NSC65860 had no significant effect on the growth of EKY3/pYES2-TOP1 in the presence of either dextrose or galactose (Fig. 6B). In the presence of dextrose to repress the expression of the toxic mutant TOP1-T718A protein, NSC65860 had also little effect on growth of EKY3/pYES2-TOP1-T718A. However the growth of EKY3/pYES2-TOP1-T718A in the presence of galactose was enhanced significantly by the addition of NSC65860, with up to 3.5-fold increase in OD600 at 66 hours (Fig. 6B). This is consistent with NSC65860 acting as TOP1 suppressor to prevent the formation of intracellular TOP1-T718A covalent complex from the induced toxic mutant TOP1. The protective effect of NSC65860 on EKY3/pYES2-TOP1-T718A has been confirmed with measurement of CFU/mL following culture in SC-U media with 1% galactose (Supplementary Table 1 and Supplementary Fig. 4).

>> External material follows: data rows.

(* ===== verification/MqInv.v ===== *)
(** The messages of the system as disjoint lists: one per queue, in the order
    they will be received, and the two pools of free messages. *)

From stdpp Require Import base numbers functions gmap sorting list.
From S2P Require Import Prelude Queue Memory Sched SchedInv Sem SemThms Mqueue.

(** Where a message can be. *)
Inductive mloc := LQ (q : Z) | LFree | LIrq.

#[global] Instance mloc_eq_dec : EqDecision mloc.
Proof. solve_decision. Defined.

Definition mqueue_of (st : mqst) (l : mloc) : queue_t :=
  match l with LQ q => msglist (msgq_at st q) | LFree => g_msgfree st | LIrq => g_msgfreeirq st end.

(** What an update of a list by an operation of Queue.v does to the state. *)
Definition mput (l : mloc) (r : queue_t * msgs) (st : mqst) : mqst :=
  match l with LQ q => with_list q r st | LFree => with_msgfree r st | LIrq => with_msgfreeirq r st end.

Definition mprio (s : msgs) (x : Z) : Z := m_priority (msg_at s x).
Definition mdata (m : mqmsg_t) : mqmsg_t := with_mnext 0 m.

Record mlists (st : mqst) (C : mloc → list Z) : Prop := {
  ml_repr : ∀ l, sq_repr (mq_msgs st) (mqueue_of st l) (C l);
  ml_disj : ∀ l l' x, x ∈ C l → x ∈ C l' → l = l';
  ml_dom : ∀ l x, x ∈ C l → is_Some (mq_msgs st !! x);
}.

(** Each queue is in priority order and counts its messages; the pools hold the
    messages that were made for them; no task has asked to be notified. *)
Record msg_inv (st : mqst) (C : mloc → list Z) : Prop := {
  mi_lists : mlists st C;
  mi_sorted : ∀ q, StronglySorted (pdesc (mprio (mq_msgs st))) (C (LQ q));
  mi_count : ∀ q, nmsgs (msgq_at st q) = Z.of_nat (length (C (LQ q)));
  mi_free : ∀ x, x ∈ C LFree → m_type (msg_at (mq_msgs st) x) = MQ_ALLOC_FIXED;
  mi_irq : ∀ x, x ∈ C LIrq → m_type (msg_at (mq_msgs st) x) = MQ_ALLOC_IRQ;
  mi_notify : ∀ q, ntmqdes (msgq_at st q) = 0;
}.

(** A message that is in no list. *)
Definition mfresh (C : mloc → list Z) (x : Z) : Prop := ∀ l, x ∉ C l.

Lemma mfn_insert_eq {A} (C : mloc → A) l v : <[l := v]> C l = v.
Proof. unfold insert, fn_insert. by rewrite decide_True. Qed.
Lemma mfn_insert_ne {A} (C : mloc → A) l v l' : l ≠ l' → <[l := v]> C l' = C l'.
Proof. intros. unfold insert, fn_insert. by rewrite decide_False. Qed.

Lemma msg_at_on p f s y : msg_at (on_msg p f s) y = if decide (y = p) then f (msg_at s y) else msg_at s y.
Proof.
  unfold on_msg. unfold msg_at at 1. unfold msgs in *. case_decide as E.
  - subst. by rewrite lookup_insert_eq.
  - by rewrite lookup_insert_ne.
Qed.

#[export] Instance msgs_laws : SqLaws msgs.
Proof. split. intros s p v y. simpl. rewrite msg_at_on. by case_decide. Qed.

Lemma on_msg_Some p f (s : msgs) y : is_Some (s !! y) → is_Some (on_msg p f s !! y).
Proof.
  unfold on_msg, msgs in *. destruct (decide (y = p)) as [->|];
    [rewrite lookup_insert_eq; eauto|by rewrite lookup_insert_ne].
Qed.

Lemma on_msg_Some_self p f (s : msgs) : is_Some (on_msg p f s !! p).
Proof. unfold on_msg, msgs in *. rewrite lookup_insert_eq. eauto. Qed.

Lemma msgq_at_with q f st y :
  msgq_at (with_msgq q f st) y = if decide (y = q) then f (msgq_at st y) else msgq_at st y.
Proof.
  unfold with_msgq. unfold msgq_at at 1. cbn [msgqs]. case_decide as E.
  - subst. by rewrite lookup_insert_eq.
  - by rewrite lookup_insert_ne.
Qed.

(** ** Writing links *)

Section Links.
Implicit Types (s : msgs) (P : list Z).

Lemma flinks_mdata P s s' y : flinks P s s' → mdata (msg_at s' y) = mdata (msg_at s y).
Proof.
  induction 1 as [|s s' p v Hp _ IH]; [done|]. simpl. rewrite msg_at_on, <-IH. by case_decide.
Qed.

Lemma flinks_dom P s s' y : flinks P s s' → is_Some (s !! y) → is_Some (s' !! y).
Proof. induction 1 as [|s s' p v Hp _ IH]; [done|]. intros ?. by apply on_msg_Some, IH. Qed.

(** A field other than the link. *)
Lemma mdata_field {A} (f : mqmsg_t → A) m m' : (∀ m, f (mdata m) = f m) → mdata m' = mdata m → f m' = f m.
Proof. intros Hf E. by rewrite <-(Hf m'), E. Qed.
End Links.

Section MsgLists.
Implicit Types (st : mqst) (C : mloc → list Z) (l : mloc).

Lemma mput_queue l r st l' :
  mqueue_of (mput l r st) l' = if decide (l' = l) then r.1 else mqueue_of st l'.
Proof.
  destruct l as [q| |], l' as [q'| |]; cbn [mqueue_of mput]; unfold with_list;
    rewrite ?msgq_at_with; repeat case_decide; simplify_eq; done.
Qed.

Lemma mput_msgs l r st : mq_msgs (mput l r st) = r.2.
Proof. by destruct l. Qed.

Lemma mput_sch l r st : mq_sch (mput l r st) = mq_sch st ∧ mqdess (mput l r st) = mqdess st.
Proof. by destruct l. Qed.

(** The fields of a queue other than its list. *)
Lemma mput_msgq {A} (f : msgq_t → A) l r st q :
  (∀ v m, f (with_msglist v m) = f m) → f (msgq_at (mput l r st) q) = f (msgq_at st q).
Proof.
  intros Hf. destruct l; cbn [mput]; [|done..]. unfold with_list. rewrite msgq_at_with.
  case_decide; [|done]. apply Hf.
Qed.

Lemma mlists_put st C l q s k P :
  mlists st C → sq_repr s q k → flinks P (mq_msgs st) s →
  (∀ x l', x ∈ P → l' ≠ l → x ∉ C l') → (∀ x, x ∈ k → x ∈ P) → (∀ x, x ∈ k → is_Some (s !! x)) →
  mlists (mput l (q, s) st) (<[l := k]> C).
Proof.
  intros Hm Hr Hf HP Hk Hd. split.
  - intros l'. rewrite mput_queue, mput_msgs. destruct (decide (l' = l)) as [->|Hne].
    + by rewrite mfn_insert_eq.
    + rewrite mfn_insert_ne by done. eapply sq_repr_frame; [exact Hf| |apply (ml_repr _ _ Hm)].
      intros y Hy HyP. by apply (HP _ _ HyP Hne).
  - intros l1 l2 x. destruct (decide (l = l1)) as [<-|], (decide (l = l2)) as [<-|];
      rewrite ?mfn_insert_eq, ?mfn_insert_ne by done; [done|..].
    + intros Hx1 Hx2. exfalso. by eapply HP; [apply Hk| |exact Hx2].
    + intros Hx1 Hx2. exfalso. by eapply HP; [apply Hk, Hx2| |exact Hx1].
    + apply (ml_disj _ _ Hm).
  - intros l' x. rewrite mput_msgs. destruct (decide (l = l')) as [<-|];
      rewrite ?mfn_insert_eq, ?mfn_insert_ne by done; [apply Hd|].
    intros Hx. eapply flinks_dom; [exact Hf|]. by apply (ml_dom _ _ Hm l').
Qed.

(** The nodes an insertion of [x] into list [l] may write. *)
Lemma mlists_own st C l x : mlists st C → mfresh C x →
  ∀ y l', y ∈ x :: C l → l' ≠ l → y ∉ C l'.
Proof.
  intros Hm Hx y l' [->|Hy]%elem_of_cons Hne; [apply Hx|]. intros Hy'. by apply Hne, (ml_disj _ _ Hm l' l y).
Qed.

Lemma mlists_length st C l : mlists st C → (length (C l) ≤ size (mq_msgs st))%nat.
Proof.
  intros Hm. destruct (ml_repr _ _ Hm l) as (_ & Hn & _).
  rewrite <-(size_list_to_set (C:=gset Z) (C l)) by done.
  etransitivity; [apply (subseteq_size _ (dom (mq_msgs st)))|].
  - intros x Hx%elem_of_list_to_set. apply elem_of_dom. by eapply ml_dom.
  - apply Nat.eq_le_incl, (size_dom (M:=gmap Z)).
Qed.

Lemma mlists_nonzero st C l x : mlists st C → x ∈ C l → x ≠ 0.
Proof. intros Hm Hx ->. by destruct (ml_repr _ _ Hm l) as (_ & _ & H0 & _). Qed.
End MsgLists.

(** ** The queue operations on lists of messages *)

Section MsgOps.
Implicit Types (st : mqst) (C : mloc → list Z) (l : mloc).

(** Only links differ. *)
Definition same_mail (s s' : msgs) : Prop := ∀ y, mdata (msg_at s' y) = mdata (msg_at s y).

Lemma same_mail_field {A} (f : mqmsg_t → A) s s' y :
  (∀ m, f (mdata m) = f m) → same_mail s s' → f (msg_at s' y) = f (msg_at s y).
Proof. intros Hf Hs. by apply mdata_field. Qed.

Lemma sq_remfirst_nil st C l : mlists st C → C l = [] →
  sq_remfirst (mqueue_of st l) (mq_msgs st) = (0, mqueue_of st l, mq_msgs st).
Proof.
  intros Hm E. destruct (ml_repr _ _ Hm l) as (_ & _ & _ & Hh & _). rewrite E in Hh. simpl in Hh.
  unfold sq_remfirst. by rewrite Hh.
Qed.

Lemma sq_remfirst_cons st C l x r : mlists st C → C l = x :: r →
  ∃ q s, sq_remfirst (mqueue_of st l) (mq_msgs st) = (x, q, s) ∧
    mlists (mput l (q, s) st) (<[l := r]> C) ∧ same_mail (mq_msgs st) s ∧
    mfresh (<[l := r]> C) x ∧ x ≠ 0 ∧ is_Some (s !! x).
Proof.
  intros Hm E. pose proof (ml_repr _ _ Hm l) as Hr. pose proof (sq_remfirst_spec _ _ _ Hr) as Hs.
  pose proof (sq_remfirst_flinks _ _ _ Hr) as Hf. rewrite E in *.
  destruct (sq_remfirst _ _) as [[y q] s]. simpl in Hs, Hf. destruct Hs as (-> & Hs & _).
  destruct Hr as (_ & [Hxr _]%NoDup_cons & _).
  assert (Hx : ∀ l', l' ≠ l → x ∉ C l').
  { intros l' Hne Hy. apply Hne, (ml_disj _ _ Hm l' l x); [done|]. rewrite E. in_list. }
  exists q, s. split_and!; [done| | | | |].
  - eapply mlists_put; [done|exact Hs|exact Hf| | |].
    + intros y l' Hy Hne Hy'. apply Hne, (ml_disj _ _ Hm l' l y); [done|]. by rewrite E.
    + intros y Hy. in_list.
    + intros y Hy. eapply flinks_dom; [exact Hf|]. apply (ml_dom _ _ Hm l). rewrite E. in_list.
  - intros y. by eapply flinks_mdata.
  - intros l'. destruct (decide (l = l')) as [<-|]; rewrite ?mfn_insert_eq, ?mfn_insert_ne by done; auto.
  - eapply mlists_nonzero; [done|]. rewrite E. in_list.
  - eapply flinks_dom; [exact Hf|]. apply (ml_dom _ _ Hm l). rewrite E. in_list.
Qed.

Lemma sq_addlast_mlists st C l x : mlists st C → mfresh C x → x ≠ 0 → is_Some (mq_msgs st !! x) →
  mlists (mput l (sq_addlast x (mqueue_of st l) (mq_msgs st)) st) (<[l := C l ++ [x]]> C) ∧
  same_mail (mq_msgs st) (sq_addlast x (mqueue_of st l) (mq_msgs st)).2.
Proof.
  intros Hm Hx Hx0 Hd. pose proof (ml_repr _ _ Hm l) as Hr.
  pose proof (sq_addlast_spec _ _ _ x Hr (Hx l) Hx0) as Hs.
  pose proof (sq_addlast_flinks _ _ _ x Hr) as Hf. destruct (sq_addlast _ _ _) as [q s]. simpl in Hs, Hf.
  split; [|intros y; by eapply flinks_mdata].
  eapply mlists_put; [done|exact Hs|exact Hf|by eapply mlists_own| |]; intros y Hy;
    rewrite elem_of_app, list_elem_of_singleton in Hy; [in_list|].
  eapply flinks_dom; [exact Hf|]. destruct Hy as [Hy| ->]; [|done].
  by apply (ml_dom _ _ Hm l).
Qed.

(** The place of a new message. *)
Lemma msg_search_spec fuel s p prev k :
  chain (flink s) k 0 → 0 ∉ k → (length k ≤ fuel)%nat →
  ∃ k1 k2, k = k1 ++ k2 ∧
    msg_search fuel s p prev (default 0 (head k)) = Some (default prev (last k1), default 0 (head k2)) ∧
    (∀ y, y ∈ k1 → p ≤ mprio s y) ∧ (∀ y, head k2 = Some y → mprio s y < p).
Proof.
  revert fuel prev. induction k as [|a k IH]; intros fuel prev Hc H0 Hf.
  { exists [], []. split_and!; [done|by destruct fuel|intros y []%not_elem_of_nil|done]. }
  apply not_elem_of_cons in H0 as [Ha H0]. destruct Hc as [Hn Hc]. simpl in Hf.
  change (m_next (msg_at s a) = default 0 (head k)) in Hn. change (default 0 (head (a :: k))) with a.
  destruct fuel as [|fuel]; [lia|]. cbn [msg_search]. rewrite (proj2 (Z.eqb_neq a 0)) by done.
  cbn [negb andb]. case_test.
  - destruct (IH fuel a) as (k1 & k2 & -> & Es & H1 & H2); [done|done|lia|].
    exists (a :: k1), k2. split_and!; [done| | |done].
    + rewrite Hn, Es, last_cons. by destruct (last k1).
    + intros y [->|Hy]%elem_of_cons; [done|by apply H1].
  - exists [], (a :: k). split_and!; [done|done|intros y []%not_elem_of_nil|].
    intros y [= <-]. done.
Qed.

Lemma msg_enqueue_mlists st C q x :
  mlists st C → mfresh C x → x ≠ 0 → is_Some (mq_msgs st !! x) →
  ∃ r, msg_enqueue q x (mprio (mq_msgs st) x) st =
      Some (with_msgq q (with_nmsgs (nmsgs (msgq_at (mput (LQ q) r st) q) + 1)) (mput (LQ q) r st)) ∧
    mlists (mput (LQ q) r st) (<[LQ q := pinsert (mprio (mq_msgs st)) x (C (LQ q))]> C) ∧
    same_mail (mq_msgs st) r.2.
Proof.
  intros Hm Hx Hx0 Hd. pose proof (ml_repr _ _ Hm (LQ q)) as Hr. cbn [mqueue_of] in Hr.
  pose proof Hr as (Hc & Hn & H0 & Hh & Ht).
  destruct (msg_search_spec (size (mq_msgs st)) (mq_msgs st) (mprio (mq_msgs st) x) 0 (C (LQ q)) Hc H0)
    as (k1 & k2 & Ek & Es & H1 & H2); [by apply mlists_length|].
  unfold msg_enqueue. rewrite Hh, Es. cbn [mbind option_bind].
  eexists. split; [reflexivity|]. rewrite Ek, pinsert_app by done.
  match goal with |- context [mput _ ?r] => destruct r as [q' s'] eqn:Er end.
  assert (Hs : sq_repr s' q' (k1 ++ x :: k2) ∧ flinks (x :: C (LQ q)) (mq_msgs st) s').
  { pose proof (Hx (LQ q)) as Hxq. revert Er. destruct k1 as [|p k1 _] using rev_ind.
    - simpl. intros Er. simpl in Ek. split.
      + pose proof (sq_addfirst_spec _ _ _ x Hr Hxq Hx0) as Ha. rewrite Er, Ek in Ha. exact Ha.
      + pose proof (sq_addfirst_flinks (mq_msgs st) (msglist (msgq_at st q)) (C (LQ q)) x) as Ha.
        by rewrite Er in Ha.
    - rewrite last_snoc. rewrite <-app_assoc in Ek. simpl in Ek.
      assert (p ∈ C (LQ q)) by (rewrite Ek; in_list). simpl.
      rewrite (proj2 (Z.eqb_neq p 0)) by (intros ->; done). cbn [negb]. intros Er. split.
      + rewrite Ek in Hr, Hxq. pose proof (sq_addafter_spec _ _ _ _ _ x Hr Hxq Hx0) as Ha.
        rewrite Er in Ha. by rewrite <-app_assoc.
      + pose proof (sq_addafter_flinks _ _ _ p x Hr ltac:(done)) as Ha. by rewrite Er in Ha. }
  destruct Hs as [Hs Hf]. split; [|intros y; by eapply flinks_mdata].
  eapply mlists_put; [done|exact Hs|exact Hf|by eapply mlists_own| |]; intros y Hy.
  - rewrite Ek. in_list.
  - eapply flinks_dom; [exact Hf|]. apply elem_of_app in Hy as [Hy|[->|Hy]%elem_of_cons]; [|done|];
      apply (ml_dom _ _ Hm (LQ q)); rewrite Ek; in_list.
Qed.
End MsgOps.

NSC65860 does not affect growth of EKY3/pYES2-TOP1 in media with dextrose (Supplementary Fig. 5), so it is unlikely to have significant effect on any possible targets in yeast that may result in growth inhibition. It needs to be confirmed that treatment of EKY3 with NSC65860 did not impair the induction of recombinant protein expression from the GAL1 promoter. Western blot with antibodies against human TOP1 was used to show that treatment with as much as 100 $\mu$M NSC65850 had little or no effect on the production of recombinant human TOP1 from the GAL1 promoter following induction with 1% galactose (Fig. 7). The induction of TOP1-T718A has also been examined by western blot to confirm that NSC65860 did not affect the induction of the mutant TOP1 by galactose (Supplementary Fig. 6).

Fig. 7.

Western blot analysis of effect of NSC65860 on induction of GAL1 promoter. Total lysates of equal number of EKY3/pYES2-TOP1 cells grown in media with 1% galactose or dextrose, with and without treatment of 100 $\mu$M NSC65860 were analyzed in duplicates by SDS-PAGE followed by western blots with antibodies against human TOP1 and actin.

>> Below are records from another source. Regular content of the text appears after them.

(** States that differ in the scheduler, in error numbers or in counts of
    waiting tasks. *)
Record same_messages st st' : Prop := {
  sm_msgs : mq_msgs st' = mq_msgs st;
  sm_free : g_msgfree st' = g_msgfree st;
  sm_irq : g_msgfreeirq st' = g_msgfreeirq st;
  sm_queue q : msglist (msgq_at st' q) = msglist (msgq_at st q) ∧ nmsgs (msgq_at st' q) = nmsgs (msgq_at st q) ∧
    ntmqdes (msgq_at st' q) = ntmqdes (msgq_at st q) ∧ maxmsgs (msgq_at st' q) = maxmsgs (msgq_at st q) ∧
    maxmsgsize (msgq_at st' q) = maxmsgsize (msgq_at st q);
  sm_des : mqdess st' = mqdess st;
}.

#[global] Instance same_messages_preorder : PreOrder same_messages.
Proof.
  split.
  - intros st. by split.
  - intros s1 s2 s3 [? ? ? H1 ?] [? ? ? H2 ?]. split; try congruence.
    intros q. destruct (H1 q) as (?&?&?&?&?), (H2 q) as (?&?&?&?&?). split_and!; congruence.
Qed.

Lemma same_messages_sch s st : same_messages st (with_sch s st).
Proof. by split. Qed.

Lemma same_messages_msgq q f st :
  (∀ m, msglist (f m) = msglist m ∧ nmsgs (f m) = nmsgs m ∧ ntmqdes (f m) = ntmqdes m ∧
        maxmsgs (f m) = maxmsgs m ∧ maxmsgsize (f m) = maxmsgsize m) →
  same_messages st (with_msgq q f st).
Proof. intros Hf. split; [done..| |done]. intros q'. rewrite msgq_at_with. case_decide; [apply Hf|done]. Qed.

Lemma same_messages_errno irq v st : same_messages st (mq_set_errno irq v st).
Proof. by destruct irq. Qed.

Lemma msg_inv_ext st st' C : same_messages st st' → msg_inv st C → msg_inv st' C.
Proof.
  intros [E1 E2 E3 E4 E5] [[Hr Hd Hdom] Hs Hc H1 H2 Hn].
  split; [split|..]; rewrite ?E1; try done.
  - intros l. replace (mqueue_of st' l) with (mqueue_of st l); [done|].
    destruct l as [q| |]; cbn [mqueue_of]; [|done..]. by rewrite (proj1 (E4 q)).
  - intros q. destruct (E4 q) as (_ & -> & _). apply Hc.
  - intros q. destruct (E4 q) as (_ & _ & -> & _). apply Hn.
Qed.

Lemma msg_inv_change st st' C C' :
  msg_inv st C → mlists st' C' → same_mail (mq_msgs st) (mq_msgs st') →
  (∀ q, ntmqdes (msgq_at st' q) = ntmqdes (msgq_at st q)) →
  (∀ q, nmsgs (msgq_at st' q) = Z.of_nat (length (C' (LQ q)))) →
  (∀ q, StronglySorted (pdesc (mprio (mq_msgs st))) (C' (LQ q))) →
  (∀ x, x ∈ C' LFree → m_type (msg_at (mq_msgs st) x) = MQ_ALLOC_FIXED) →
  (∀ x, x ∈ C' LIrq → m_type (msg_at (mq_msgs st) x) = MQ_ALLOC_IRQ) →
  msg_inv st' C'.
Proof.
  intros Hi Hl Hm Hn Hc Hs H1 H2. split; [done| |done|..].
  - intros q. eapply sorted_ext; [|apply Hs]. intros y _. by apply (same_mail_field m_priority).
  - intros x Hx. rewrite (same_mail_field m_type _ _ _ (λ _, eq_refl) Hm). auto.
  - intros x Hx. rewrite (same_mail_field m_type _ _ _ (λ _, eq_refl) Hm). auto.
  - intros q. rewrite Hn. apply (mi_notify _ _ Hi).
Qed.
Lemma mq_block_spec st L idle w q :
  wait_inv st L idle → q ≠ 0 → this_task (mq_sch st) ≠ idle →
  Z.of_nat (length (L (wl w))) < ZMAX_WAITERS →
  ∃ st' L', mq_block w q st = Some st' ∧ wait_inv st' L' idle ∧ same_messages st st' ∧
    slept w (mq_sch st) L L' ∧ msgwaitq (get (mq_sch st') (this_task (mq_sch st))) = q.
Proof.
  intros Hi Hq Hidle Hmax. pose proof Hi as [Hsch Hc Hm Hw]. set (x := this_task (mq_sch st)) in *.
  assert (Hnx : ∀ w', x ∉ L (wl w')) by (intros w'; by eapply running_not_waiting_mq).
  unfold mq_block. fold x. cbv zeta.
  match goal with |- context [up_block_task x (wstate w) (mq_sch ?s)] => set (st1 := s) end.
  assert (Hi1 : sched_inv (mq_sch st1) L idle).
  { unfold st1. cbn. apply inv_on_tcb; [done..|]. by apply inv_on_tcb. }
  assert (Hxr : x ∈ L g_readytorun) by (apply head_Some_elem_of, wf_head with (idle := idle); apply Hsch).
  destruct (block_abs (mq_sch st1) L idle x (wstate w) (wl w) Hi1 Hxr Hidle) as (s' & E & Hi' & Ht');
    [by destruct w..|].
  replace (prioritized (wstate w)) with true in Hi' by (by destruct w).
  match type of Hi' with sched_inv _ ?L0 _ => set (L' := L0) in * end.
  assert (Hp1 : ∀ y, prio (tcbs (mq_sch st1)) y = prio (tcbs (mq_sch st)) y).
  { intros y. unfold prio, st1. cbn. rewrite !tcb_at_upd. repeat (case_decide; subst); done. }
  assert (Hws : ∀ y, msgwaitq (get s' y) = if decide (y = x) then q else msgwaitq (get (mq_sch st) y)).
  { intros y. unfold get. rewrite (same_tasks_field msgwaitq _ _ _ (λ _, eq_refl) Ht').
    unfold st1. cbn. change (this_task (on_tcb x _ (mq_sch st))) with x.
    rewrite !tcb_at_upd. repeat (case_decide; subst; try done). }
  assert (HL : slept w (mq_sch st) L L').
  { intros w'. destruct (wl_ne w') as [? ?]. unfold L'. rewrite !(fn_insert_ne _ _ _ (wl w')) by done.
    destruct (decide (w' = w)) as [->|Hww].
    - rewrite fn_insert_eq. by apply pinsert_ext.
    - rewrite fn_insert_ne by (intros ?%wl_inj; congruence). by rewrite fn_insert_ne. }
  rewrite E. cbn [mbind option_bind]. eexists _, L'. split; [reflexivity|]. split_and!; [| |done|].
  - assert (Hlen := mwaiting_join (mq_sch st) s' L L' w x q _ Hnx HL Hws).
    pose proof (Hc w q Hq) as Hcq.
    pose proof (length_filter (λ y, msgwaitq (tcb_at (tcbs (mq_sch st)) y) = q) (L (wl w))) as Hfl.
    unfold mwaiting in Hcq. unfold ZMAX_WAITERS in *.
    assert (Hn := λ w' q', nwait_update st w q (nwait w (msgq_at st q) + 1) w' q' ltac:(lia)).
    split; [exact Hi'|..]; cbn [with_sch mq_sch];
      try (intros w' q'; change (msgq_at (with_sch s' st1) q') with
             (msgq_at (with_msgq q (with_nwait w (nwait w (msgq_at st q) + 1)) st) q'); rewrite Hn).
    + intros Hne'. rewrite Hlen, (Hc w' q' Hne'). destruct (decide (w' = w ∧ q' = q)) as [[-> ->]|]; [|lia].
      rewrite (Hc w q Hq). lia.
    + specialize (Hm w' q'). unfold ZMAX_WAITERS in *. case_decide; lia.
    + intros y. rewrite Hws. destruct (decide (y = x)) as [->|Hyx].
      * split; [intros _; exists w|done]. rewrite HL, decide_True by done. apply elem_of_pinsert. by left.
      * rewrite Hw. split; intros [w' Hy]; exists w'; revert Hy; rewrite HL;
          destruct (decide (w' = w)) as [->|]; rewrite ?elem_of_pinsert; tauto.
  - etransitivity; [apply same_messages_sch|]. etransitivity; [apply (same_messages_nwait w q)|].
    etransitivity; [apply (same_messages_errno false 0)|apply same_messages_sch].
  - cbn [with_sch mq_sch]. by rewrite Hws, decide_True.
Qed.
End Waits.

Molecular docking is a widely used computational technique to predict ligand-receptor complexes. In this work, we used AutoDock vina to predict a possible binding site for NSC65860 when human TOP1 was used as a target. The structure of NSC65860 is shown in Fig. 8A. Notably, the search box used in our docking procedure covered the entire TOP1 structure allowing NSC65860 to dock randomly in the target. The human TOP1 target structure is taken from its covalent complex with DNA. Fig. 8B shows the best-predicted docked position of NSC65860 in human TOP1. Our result predicts that the region near the active site tyrosine (TYR732) is a possible binding site for NSC65860. Analysis of the docked NSC65860 predicted that the three amino acid residues ARG364, ARG488, and TYR501 establish hydrogen bindings with NSC65860. The hydrogen bonds are shown as dashed lines in magenta color in Fig. 8B.

Fig. 8.

Docking of NSC65860 near the active site of human TOP1. (A) Structure of NSC65860. (B) Docked position of NSC65860 against human TOP1 target. The structure in grey color represents human TOP1. CPK structure represents TYR723 in the active site, and licorice structure represents NSC65860. Left panel shows the entire human TOP1 with the docked NSC65860. Right panel shows the TOP1-NSC65860 complex zoomed near the active site TYR723. The three human TOPOI residues that were predicted to form hydrogen bonds (magenta colors dashed lines) with NSC65860 are shown in stick representations with their backbone atoms enclosed inside wired surfaces.